Pick every line out of the entries below that holds the string "flags", and report them.

---+---

Lemma sorted_append (l : list string) (key : string) :
  StronglySorted string_le l -> Forall (fun x => string_le x key) l ->
  StronglySorted string_le (l ++ [key]).
Proof.
  induction l as [|x l IH]; intros Hs Hall; simpl.
  - repeat constructor.
  - inversion Hs; inversion Hall; subst. constructor; auto.
    apply Forall_app. split; auto.
Qed.

Lemma fold_obj_set_order (f : string -> value) (keys : list string)
  (acc : object) :
  StronglySorted string_le keys ->
  index_first (Object_keys acc) ->
  StronglySorted string_le
    (filter (fun k => negb (is_index k)) (Object_keys acc)) ->
  (forall x y, In x (filter (fun k => negb (is_index k)) (Object_keys acc)) ->
               In y keys -> string_le x y) ->
  let result :=
    fold_left (fun result key => obj_set result key (f key)) keys acc in
  index_first (Object_keys result)
  /\ StronglySorted string_le
       (filter (fun k => negb (is_index k)) (Object_keys result)).
Proof.
  revert acc.
  induction keys as [|key keys IH]; intros acc Hkeys Hord Hsorted Hle;
    cbn [fold_left]; [auto|].
  inversion Hkeys as [|? ? Hkeys' Hhead]; subst.
  destruct (obj_set_order acc key (f key) Hord) as [Hord' [E|[Hk E]]].
  - apply IH; auto; rewrite E; auto.
    intros x y Hx Hy. apply Hle; auto. now right.
  - apply IH; auto; rewrite E.
    + apply sorted_append; auto. rewrite Forall_forall.
      intros x Hx. apply Hle; auto. now left.
    + intros x y Hx Hy. apply in_app_or in Hx. destruct Hx as [Hx|[<-|[]]].
      * apply Hle; auto. now right.
      * rewrite Forall_forall in Hhead. now apply Hhead.
Qed.

(** X24: the keys of a canonical object are listed with the array-index keys
    first, in ascending numeric order, and then all the other keys in
    ascending order of their code units. *)
Theorem canonicalizeObject_key_order (props : object) :
  exists canonical indices others,
    canonicalizeObject (VObj props) = VObj canonical
    /\ Object_keys canonical = indices ++ others
    /\ Forall (fun k => is_index k = true) indices
    /\ Forall (fun k => is_index k = false) others
    /\ StronglySorted index_le indices
    /\ StronglySorted string_le others.
Proof.
  rewrite canonicalizeObject_object.
  destruct (fold_obj_set_order
              (fun key => canonicalizeObject (lookup props key))
              (sort (Object_keys props)) [])
    as [[idx [oth [E [Hi [Ho Hs]]]]] Hsorted].
  - apply sort_sorted.
  - exists [], []. repeat split; constructor.
  - constructor.
  - intros x y [].
  - eexists. exists idx, oth. split; [reflexivity|].
    repeat split; auto.
    rewrite E, filter_app in Hsorted.
    assert (F1 : filter (fun k => negb (is_index k)) idx = []).
    { clear - Hi. induction Hi as [|x l Hx Hl IH]; simpl; auto.
      now rewrite Hx. }
    assert (F2 : filter (fun k => negb (is_index k)) oth = oth).
    { clear - Ho. induction Ho as [|x l Hx Hl IH]; simpl; auto.
      rewrite Hx. simpl. now rewrite IH. }
    now rewrite F1, F2 in Hsorted.
Qed.

(** ** Further properties of the exported functions *)

(** X25: [validateContentFile] reports nothing exactly on a file object with a
    non-empty string [path] of at most 512 bytes, a non-empty string [mime]
    of at most 128 bytes, a numeric [size] and a [hash] with [algo] and
    [hex]; on any other argument it adds a message or throws. *)
Theorem validateContentFile_accepts_iff (file : value) (path : string)
  (errors : list string) :
  validateContentFile file path errors = Ret errors
  <-> file_accepted file = true.
Proof.
  rewrite <- (validateContentFile_accepts file path).
  rewrite (validateContentFile_appends file path errors).
  destruct (validateContentFile file path []) as [added|e].
  - split.
    + intros [= H]. rewrite <- (app_nil_r errors) in H at 2.
      apply app_inv_head in H. now subst.
    + intros [= ->]. now rewrite app_nil_r.
  - split; discriminate.
Qed.

(** X26: [validateContent] reports nothing exactly on a content whose
    [primary], when present, is a complete file object, whose [files], when
    an array, holds complete file objects, and whose [refs], when an array,
    holds complete file objects that have a [uri]. *)
Theorem validateContent_accepts_iff (content : value) (errors : list string) :
  nullish content = false ->
  (validateContent content errors = Ret errors
   <-> content_accepted content = true).
Proof.
  intros Hc. rewrite <- (validateContent_accepts content Hc).
  rewrite (validateContent_appends content errors).
  destruct (validateContent content []) as [added|e].
  - split.
    + intros [= H]. rewrite <- (app_nil_r errors) in H at 2.
      apply app_inv_head in H. now subst.
    + intros [= ->]. now rewrite app_nil_r.
  - split; discriminate.
Qed.

(** X27: on a royalty whose splits have a running total of [bps] within the
    safe integers, [validateRoyalty] reports nothing exactly when the
    royalty's [bps] is a number from 0 to 10000, it has an [address] and its
    [splits], when an array, are objects with an [address] and a numeric
    [bps] that add up to the royalty's [bps]. *)
Theorem validateRoyalty_accepts_iff (royalty : value) (errors : list string) :
  nullish royalty = false ->
  safe_royalty royalty ->
  (validateRoyalty royalty errors = Ret errors
   <-> royalty_accepted royalty = true).
Proof.
  intros Hr Hsafe. rewrite <- (validateRoyalty_accepts royalty Hr Hsafe).
  rewrite (validateRoyalty_appends royalty errors).
  destruct (validateRoyalty royalty []) as [added|e].
  - split.
    + intros [= H]. rewrite <- (app_nil_r errors) in H at 2.
      apply app_inv_head in H. now subst.
    + intros [= ->]. now rewrite app_nil_r.
  - split; discriminate.
Qed.

(** X28: [encodeCommitEnvelope] throws "Invalid commit hash" when the hash is
    missing or is not 32 bytes long, whatever the other options are. With a
    hash of 32 bytes and a flag byte to write (the caller's flags with the
    bits of the fields given) from 0 to 255 it returns, and the envelope has
    37 bytes plus the content root and the controller as they are given,
    whose lengths are not checked. *)
Theorem encodeCommitEnvelope_errors (options : CommitOptions.t) :
  let hash_ok :=
    match CommitOptions.commitHash options with
    | Some H => len H =? 32
    | None => false
    end in
  let flags :=
    actualFlags (flags_or_default (CommitOptions.flags options))
      (CommitOptions.contentRoot options) (CommitOptions.controller options) in
  (hash_ok = false ->
   encodeCommitEnvelope options = Throw (Error "Invalid commit hash"))
  /\ (hash_ok = true -> 0 <= flags <= 255 ->
      exists bytes,
        encodeCommitEnvelope options = Ret bytes
        /\ len bytes
           = 37 + len (optional_bytes (CommitOptions.contentRoot options))
             + len (optional_bytes (CommitOptions.controller options))).
Proof.
  destruct options as [hash flags contentRoot controller].
  cbn [CommitOptions.commitHash CommitOptions.flags CommitOptions.contentRoot
       CommitOptions.controller]. cbv zeta.
  unfold encodeCommitEnvelope.
  cbn [CommitOptions.commitHash CommitOptions.flags CommitOptions.contentRoot
       CommitOptions.controller].
  fold (flags_or_default flags).
  fold (actualFlags (flags_or_default flags) contentRoot controller).
  set (f := actualFlags (flags_or_default flags) contentRoot controller).
  destruct hash as [H|]; [|split; [reflexivity | discriminate]].
  destruct (len H =? 32) eqn:EH; cbn [negb];
    [|split; [reflexivity | discriminate]].
  split; [discriminate|]. intros _ Hf.
  unfold new_BufferWriter, write, toBuffer. cbn [app].
  change (writeUInt8 GLYPH_MAGIC GlyphVersion.V2)
    with (@Ret BufferWriter (GLYPH_MAGIC ++ [x02])).
  cbn [bind]. unfold writeUInt8.
  replace ((0 <=? f) && (f <=? 255)) with true
    by (symmetry; apply andb_true_iff; split; apply Z.leb_le; lia).
  destruct (byte_of_Z_some f) as [b [Hb _]]; [lia|]. rewrite Hb.
  cbn [bind]. eexists. split; [reflexivity|].
  apply Z.eqb_eq in EH. unfold len in *.
  destruct contentRoot, controller; cbn [optional_bytes];
    rewrite ?length_app; change (List.length GLYPH_MAGIC) with 3%nat;
    cbn [List.length]; lia.
Qed.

---+---

▶ TASK RESULT
    hash of 32 bytes and a flag byte to write (the caller's flags with the
  let flags :=
    actualFlags (flags_or_default (CommitOptions.flags options))
  /\ (hash_ok = true -> 0 <= flags <= 255 ->
  destruct options as [hash flags contentRoot controller].
  cbn [CommitOptions.commitHash CommitOptions.flags CommitOptions.contentRoot
  cbn [CommitOptions.commitHash CommitOptions.flags CommitOptions.contentRoot
  fold (flags_or_default flags).
  fold (actualFlags (flags_or_default flags) contentRoot controller).
  set (f := actualFlags (flags_or_default flags) contentRoot controller).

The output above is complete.